For zero-downtime deployments (spinning up new containers, running health checks every 5 seconds with auto-rollback on failures, swapping routes under live traffic), this matters. The proxy doesn't buckle when deployment events create a burst of internal routing work.
| Aspect | Rust (Temps) | PHP (e.g., Coolify) | TypeScript/Node.js (e.g., Dokploy) |
|---|---|---|---|
| Single static binary | Yes | No (needs PHP runtime) | No (needs Node runtime) |
| GC pauses under load | None | N/A (PHP-FPM model) | 10ms+ (V8 GC) |
| Idle RAM (full platform) | ~50MB | ~200–400MB | ~300–600MB |
| Cross-compile from Mac | Yes | No | No |
| Proxy framework (production-grade) | Pingora (Cloudflare) | Caddy/nginx | Traefik |
| Learning curve | High | Low–Moderate | Low |
| Compile times | Slow | N/A | Fast |
| Feature | Temps (Rust) | Coolify (PHP/Go) | Dokploy (Node.js) |
|---|---|---|---|
| Self-host | Free | Free | Free |
| Managed cloud | ~$6/mo (no per-seat) | See pricing page | See pricing page |
| License | Apache 2.0 | Apache 2.0 | MIT |
| Proxy engine | Pingora (Cloudflare-built) | Traefik/nginx | Traefik |
| Built-in analytics | Yes | No | No |
| Built-in error tracking | Yes | No | No |
| Session replay | Yes | No | No |
| Single binary | Yes | No (Docker Compose) | No (Node stack) |
| Idle RAM | ~50MB | 100MB+ | 200MB+ |
The Rust choice enables Temps to bundle six observability tools into one binary without the memory footprint becoming prohibitive — something that would not be practical with a Node.js or Python runtime.
Temps builds ship for multiple targets from the same source tree.
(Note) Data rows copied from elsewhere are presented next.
(** Two records of partition A: the broker acknowledges the first; the answer to
    the second is lost, and it is sent again; then the sender stops. *)
Definition script : list event :=
  [EAppend A (Some 16) 0; EDrain (env 1); EStart (env 1) 0; EAppend A (Some 16) 1;
   EAnswer (env 2) 0 (Some (answer A 0 40)); EComplete (env 2) 0;
   EDrain (env 2); EStart (env 2) 0; EAnswer (env 3) 0 None; EComplete (env 3) 0].

Definition stop_script : list event :=
  [EShutdown; EDrain (env 500); EStart (env 500) 0; EAnswer (env 501) 0 (Some (answer A 46 41));
   EComplete (env 501) 0; ESettle (env 501)].

(** Partition B has sequence 1 next. A batch of A fails and raises the epoch
    while a batch of B is on the wire; then the broker finds B's batch too large. *)
Definition split_script : list event :=
  [EAppend B None 0; EDrain (env 1); EStart (env 1) 0; EAnswer (env 2) 0 (Some (answer B 0 40));
   EComplete (env 2) 0;
   EAppend A None 1; EAppend B None 2; EAppend B None 3; EDrain (env 2); EStart (env 2) 0;
   EStart (env 2) 1; EAnswer (env 3) 0 (Some (answer A 87 0)); EComplete (env 3) 0;
   EAnswer (env 4) 0 (Some (answer B codes.MESSAGE_TOO_LARGE 0)); EComplete (env 4) 0;
   EDrain (env 5)].
End Demo.

Section demos.
#[local] Existing Instance Demo.api.
#[local] Existing Instance Demo.order.

(** A script that runs gives a reachable state with the facts it computes. *)
Lemma demo_reach (strict : bool) evs given (facts : Driver → bool) :
  match Demo.exec_all strict [] Demo.start evs with
  | Some (g, d) => bool_decide (g = given) && facts d
  | None => false
  end = true →
  ∃ d, drive_reach (if strict then regular_run else λ _ _ _, True) Demo.config Demo.start given d ∧
       facts d = true.
Proof.
  destruct (Demo.exec_all _ _ _ _) as [[g d]|] eqn:E; [|done].
  rewrite andb_true_iff, bool_decide_eq_true. intros [<- Hf]. exists d. split; [|done].
  exact (Demo.exec_all_sound _ _ _ _ _ _ E (reach_start _ _ _)).
Qed.

Lemma sender_conserves_witness :
  ∃ d, size (retry (pipe (world d))) = 1%nat ∧
       drive_held d ++ returned (world d) ≡ₚ [Channel 0; Memory 16; Channel 1; Memory 16].
Proof.
  destruct (demo_reach false Demo.script [Channel 0; Memory 16; Channel 1; Memory 16]
    (λ d, bool_decide (size (retry (pipe (world d))) = 1%nat))) as (d & Hr & Hf);
    [vm_compute; reflexivity|].
  exists d. split; [by apply bool_decide_eq_true in Hf|].
  exact (sender_conserves _ _ _ _ _ _ _ Hr).
Defined.

Lemma sender_stop_answers_all_witness :
  ∃ d, stopped d = true ∧ returned (world d) ≡ₚ [Channel 0; Memory 16; Channel 1; Memory 16].
Proof.
  destruct (demo_reach false (Demo.script ++ Demo.stop_script)
    [Channel 0; Memory 16; Channel 1; Memory 16] stopped) as (d & Hr & Hf); [vm_compute; reflexivity|].
  exists d. split; [done|].
  exact (proj2 (proj2 (proj2 (sender_stop_answers_all _ _ _ _ _ _ _ Hr Hf)))).
Defined.

Lemma sender_one_batch_per_partition_witness :
  ∃ d, length (requests d) = 2%nat ∧ NoDup ((pb_key ∘ rq_batch) <$> requests d) ∧
       in_flight (world d) = 2.
Proof.
  destruct (demo_reach false (take 9 Demo.split_script) [Channel 0; Channel 1; Channel 2; Channel 3]
    (λ d, bool_decide (length (requests d) = 2%nat ∧ size (retry (pipe (world d))) = 0%nat)))
    as (d & Hr & Hf); [vm_compute; reflexivity|].
  apply bool_decide_eq_true in Hf as [H1 H2]. exists d.
  destruct (sender_one_batch_per_partition _ _ _ _ _ _ _ Hr) as (Hn & _ & _ & _ & Hi & _).
  rewrite H1, H2 in Hi. done.
Defined.

Lemma sender_sequences_contiguous_witness :
  ∃ d pb, retry (pipe (world d)) !! Demo.A = Some pb ∧
    pb_base_sequence pb = records_acked (acked_log (effects (world d))) (pb_key pb) (ident pb) ∧
    pb_base_sequence pb = 1.
Proof.
  destruct (demo_reach true Demo.script [Channel 0; Memory 16; Channel 1; Memory 16]
    (λ d, bool_decide ((λ pb, (pb_base_sequence pb,
       records_acked (acked_log (effects (world d))) (pb_key pb) (ident pb))) <$> retry (pipe (world d)) !! Demo.A
       = Some (1, 1))))
    as (d & Hr & Hf); [vm_compute; reflexivity|].
  apply bool_decide_eq_true in Hf. apply fmap_Some in Hf as (pb & Hpb & [= Hb Hn]).
  exists d, pb. split; [done|]. split; [|symmetry; exact Hb].
  destruct (sender_sequences_contiguous Demo.config (mkIdentity 7 0) Demo.txn0 Demo.routes0
      [Channel 0; Memory 16; Channel 1; Memory 16] d)
    as [Ho _]; [reflexivity|vm_compute; discriminate|vm_compute; split; discriminate|exact Hr|].
  refine (proj1 (Ho pb (or_intror (ex_intro _ Demo.A Hpb)) _)). rewrite <- Hn. vm_compute. discriminate.
Defined.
The install script picks the right binary automatically:
# macOS Apple Silicon, macOS Intel, Linux x86_64 — same install command
curl -fsSL https://temps.sh/install.sh | bash
With Rust, cross-compilation is a compile flag. The CI pipeline produces target binaries for x86_64-linux-gnu, x86_64-darwin, and aarch64-darwin from the same source. No containers, no QEMU, no emulation layer needed on the target machine.
None of this means Rust is the right tool for every problem. The landing page is Next.js. Infrastructure scripts are bash. Rust earns its complexity budget specifically where you need compile-time guarantees, low overhead, and predictable runtime behavior.
The key question when evaluating Rust for a project is whether the proxy and concurrency requirements justify the learning curve and compile times. For a deployment platform's core, the answer was yes. For most other projects, it wouldn't be.
Temps is Apache 2.0 and free to self-host. The source is at github.com/gotempsh/temps.